Cards like this and Skaab Goliath and many others show how a lot of these mechanics work awkwardly in a game where reinforcing exists. An example I like is how one unbuffed Undergrowth Champion can deal 10 damage through blocking enemy creatures, but when reinforced once that number goes up to 36. In so many cases like this, what you get out doesn’t scale proportionally to what you put in, which can sometimes make drawing duplicate cards especially powerful, usually in the case of creatures, or can cost you the game when you sometimes have to wait 5 turns before getting anything but a buffing spell and a ramping support.

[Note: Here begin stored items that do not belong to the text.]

(* ===== verification/Artifacts.v ===== *)
(** [GET /v1/artifacts/{hash}] ([rust/src/server/artifacts.rs]): a redirect to a
    signed URL, or the artifact's bytes, whole or in part.

    What the route needs of storage is the class [StorageBackend]; [LocalStorage]
    ([rust/src/storage/mod.rs]) is its instance over the content-addressed store.
    How many bytes a read of a file gives is the operating system's. Metrics are
    left out. *)

From S2P Require Import Prelude Bytes Validation Outputs Cas Wire.

(** ** Storage *)
Class StorageBackend := {
  sb_signed_url : string -> option string;
  sb_size : string -> Result N;
  sb_open_file : string -> Result (option bytes);  (* the file's bytes *)
  sb_get_range : string -> N -> N -> Result bytes;
}.
(** What the route may rely on: the bytes it serves are one artifact's. *)
Class StorageHolds (St : StorageBackend) (hash : string) (data : bytes) : Prop := {
  holds_size : sb_size hash = Ok (nlen data);
  holds_file : sb_open_file hash = Ok (Some data) \/
    sb_open_file hash = Ok None /\
    (forall start len, (start + len <= nlen data)%N -> sb_get_range hash start len = Ok (slice data start (start + len)));
}.

(** [LocalStorage]: [cas.path] of an id that is not one is no object's path. *)
Definition local_file (hash : string) (d : Disk) : option bytes :=
  if is_ok (object_path hash) then f_bytes <$> at_path d hash else None.
Definition LocalStorage (d : Disk) : StorageBackend := {|
  sb_signed_url _ := None;
  sb_size hash := context (nlen <$> local_file hash d) "stat CAS object";
  sb_open_file hash := let? file := context (local_file hash d) "open CAS object" in Ok (Some file);
  sb_get_range hash start len := Cas_get_range hash start len d;
|}.

(** ** Ranges *)
Definition parse_byte_range (range : string) (size : N) : option (N * N) :=
  range ← strip_prefix "bytes=" range;
  '(start_str, end_str) ← split_once "-" range;
  start ← parse_u64 start_str;
  if (size <=? start)%N then None
  else
    end_ ← (if bool_decide (end_str = "") then Some (size - 1)%N else n ← parse_u64 end_str; Some (N.min n (size - 1)));
    if (end_ <? start)%N then None else Some (start, end_).

(** ** Streaming *)
Definition ARTIFACT_STREAM_CHUNK_BYTES : N := 64 * 1024.
Inductive ArtifactBodySource :=
  | SourceFile (rest : bytes)  (* from the file's cursor *)
  | SourceRanges (hash : string) (offset : N).
(** A body: the chunks sent and the error that ended it. *)
Record Stream := { st_chunks : list bytes; st_error : option string }.
Definition chunk_then (c : bytes) (s : Stream) : Stream := {| st_chunks := c :: st_chunks s; st_error := st_error s |}.
Definition end_with (e : option string) : Stream := {| st_chunks := []; st_error := e |}.

Inductive Served :=
  | Redirect (location : string)
  | Refuse (status : N) (error : string)
  | Body (status : N) (content_range : option string) (content_length : N) (body : Stream).

Section serve.
Context {St : StorageBackend}.
(** How many of the [wanted] bytes a read gives after [sent] bytes. *)
Context (read_takes : N -> N -> N).

Definition read_source (source : ArtifactBodySource) (sent wanted : N) : Result bytes * ArtifactBodySource :=
  match source with
  | SourceFile rest =>
      let n := N.min wanted (N.max 1 (read_takes sent wanted)) in
      match slice rest 0 (N.min n (nlen rest)) with
      | [] => (Err "artifact file ended before its recorded length", source)
      | read => (Ok read, SourceFile (drop (length read) rest))
      end
  | SourceRanges hash offset =>
      match sb_get_range hash offset wanted with
      | Ok [] => (Err "artifact range ended before its recorded length", source)
      | Ok read => (Ok read, SourceRanges hash (offset + nlen read))
      | Err e => (Err e, source)
      end
  end.
(** The loop of [artifact_body], [fuel] turns at most. *)
Fixpoint artifact_body (fuel : nat) (source : ArtifactBodySource) (sent len : N) : Stream :=
  match fuel with
  | O => end_with None
  | S fuel =>
      if (sent <? len)%N then
        let wanted := N.min (len - sent) ARTIFACT_STREAM_CHUNK_BYTES in
        match read_source source sent wanted with
        | (Ok read, source) => chunk_then read (artifact_body fuel source (sent + nlen read) len)
        | (Err e, _) => end_with (Some e)
        end
      else end_with None
  end.

(** [Range] is the request's header, when it has one. *)
Definition serve_artifact (hash : string) (range : option string) : Served :=
  match sb_signed_url hash with
  | Some url => Redirect url
  | None =>
      match sb_size hash with
      | Err _ => Refuse 404 ("artifact not found: " +:+ hash)
      | Ok total_size =>
          let range := value ← range; text ← to_str value; parse_byte_range text total_size in
          if (total_size =? 0)%N then Body 200 None 0 (end_with None)
          else
            let '(start, end_, status) :=
              match range with Some (start, end_) => (start, end_, 206%N) | None => (0%N, (total_size - 1)%N, 200%N) end in
            let len := (end_ - start + 1)%N in
            match sb_open_file hash with
            | Err _ => Refuse 404 ("artifact not found: " +:+ hash)
            | Ok file =>
                let source := match file with Some file => SourceFile (drop (N.to_nat start) file) | None => SourceRanges hash start end in
                let body := artifact_body (N.to_nat len) source 0 len in
                if (status =? 206)%N
                then Body 206 (Some ("bytes " +:+ pretty start +:+ "-" +:+ pretty end_ +:+ "/" +:+ pretty total_size)) len body
                else Body status None len body
            end
      end
  end.
Definition get_artifact (hash : string) (range : option string) : Served :=
  match validate_artifact_id hash with
  | Err e => Refuse 400 e
  | Ok _ => serve_artifact hash range
  end.
End serve.

(** ** Streaming gives the range *)
Section stream.
Context {St : StorageBackend} (read_takes : N -> N -> N) (hash : string) (data : bytes).
Context {Hh : StorageHolds St hash data}.

(** What is left of a source. *)
Definition source_at (source : ArtifactBodySource) (rest : bytes) : Prop :=
  match source with
  | SourceFile f => f = rest
  | SourceRanges h offset => h = hash /\ sb_open_file hash = Ok None /\ (offset <= nlen data)%N /\ rest = drop (N.to_nat offset) data
  end.
Lemma read_source_spec source rest sent wanted :
  source_at source rest -> (0 < wanted)%N -> (wanted <= nlen rest)%N ->
  exists k source', (0 < k)%N /\ (k <= wanted)%N /\
    read_source read_takes source sent wanted = (Ok (take (N.to_nat k) rest), source') /\ source_at source' (drop (N.to_nat k) rest).
Proof.
  intros Hs Hw Hr. destruct source as [f|h offset]; cbn [read_source].
  - cbn in Hs. subst f. set (k := N.min (N.min wanted (N.max 1 (read_takes sent wanted))) (nlen rest)).
    assert (Hk : (0 < k)%N /\ (k <= wanted)%N /\ (k <= nlen rest)%N) by lia. clearbody k. destruct Hk as (Hk1 & Hk2 & Hk3).
    assert (slice rest 0 k = take (N.to_nat k) rest) as -> by (unfold slice; by rewrite N.sub_0_r).
    assert (length (take (N.to_nat k) rest) = N.to_nat k) as Hl by (rewrite length_take; unfold nlen in *; lia).
    exists k. destruct (take (N.to_nat k) rest) as [|x l] eqn:E; [cbn in Hl; lia|]. rewrite Hl. by eexists.
  - destruct Hs as (-> & Hf & Ho & ->).
    assert (Hg : sb_get_range hash offset wanted = Ok (take (N.to_nat wanted) (drop (N.to_nat offset) data))).
    { destruct holds_file as [H|[_ H]]; [congruence|]. unfold nlen in *. rewrite length_drop in Hr. rewrite H by lia.
      unfold slice. by replace (offset + wanted - offset)%N with wanted by lia. }
    rewrite Hg. assert (nlen (take (N.to_nat wanted) (drop (N.to_nat offset) data)) = wanted) as Hb
      by (unfold nlen in *; rewrite length_take; lia).
    exists wanted. destruct (take _ _) as [|x l]; [unfold nlen in Hb; cbn in Hb; lia|]. rewrite Hb. eexists.
    split_and!; [done|lia|done|]. cbn. split_and!; [done|done| |].
    + unfold nlen in *. rewrite length_drop in Hr. lia.
    + rewrite drop_drop. f_equal. lia.
Qed.
Lemma artifact_body_spec fuel source rest sent len :
  source_at source rest -> (len - sent <= nlen rest)%N -> N.to_nat (len - sent) <= fuel ->
  concat (st_chunks (artifact_body read_takes fuel source sent len)) = take (N.to_nat (len - sent)) rest /\
  st_error (artifact_body read_takes fuel source sent len) = None.
Proof.
  revert source rest sent; induction fuel as [|fuel IH]; intros source rest sent Hs Hr Hf; cbn [artifact_body].
  - replace (N.to_nat (len - sent)) with 0 by lia. done.
  - destruct (N.ltb_spec sent len) as [Hlt|Hge]; [|replace (N.to_nat (len - sent)) with 0 by lia; done].
    set (wanted := N.min (len - sent) ARTIFACT_STREAM_CHUNK_BYTES).
    assert (0 < wanted <= len - sent)%N as [Hw1 Hw2] by (unfold wanted, ARTIFACT_STREAM_CHUNK_BYTES; lia).
    destruct (read_source_spec source rest sent wanted Hs Hw1 ltac:(lia)) as (k & source' & Hk1 & Hk2 & -> & Hs').
    assert (nlen (take (N.to_nat k) rest) = k) as -> by (unfold nlen in *; rewrite length_take; lia).
    destruct (IH source' (drop (N.to_nat k) rest) (sent + k)%N Hs') as [Hc He].
    + unfold nlen in *. rewrite length_drop. lia.
    + lia.
    + cbn [chunk_then st_chunks st_error concat]. rewrite Hc, He. split; [|done].
      replace (N.to_nat (len - sent)) with (N.to_nat k + N.to_nat (len - (sent + k))) by lia. by rewrite take_take_drop.
Qed.
End stream.

(** ** Local storage *)
#[export] Instance LocalStorage_holds hash data d :
  object_path hash = Ok hash -> f_bytes <$> at_path d hash = Some data -> (nlen data <= u64_max)%N -> StorageHolds (LocalStorage d) hash data.
Proof.
  intros Hp Hf Hmax. assert (local_file hash d = Some data) as Hl by (unfold local_file; by rewrite Hp).
  split; cbn; rewrite Hl; cbn; auto.
Qed.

Another one is that creatures with static or activated abilities get relatively weaker compared to those with enter-the-battlefield abilities. Drowner of Hope will keep giving me more Scions when I reinforce it (if I had one, alas), but the second Dragonmaster Outcast is all but useless in your hand.
It’s also too bad that the three-creature limit makes werewolves so much weaker - even if you have a second copy of a transform card, it could very well be stuck in your hand for a few turns until your werewolf turns back over to where you can reinforce it. I thought there might be a Neglected Heirloom deck out there for a minute, but there really isn’t.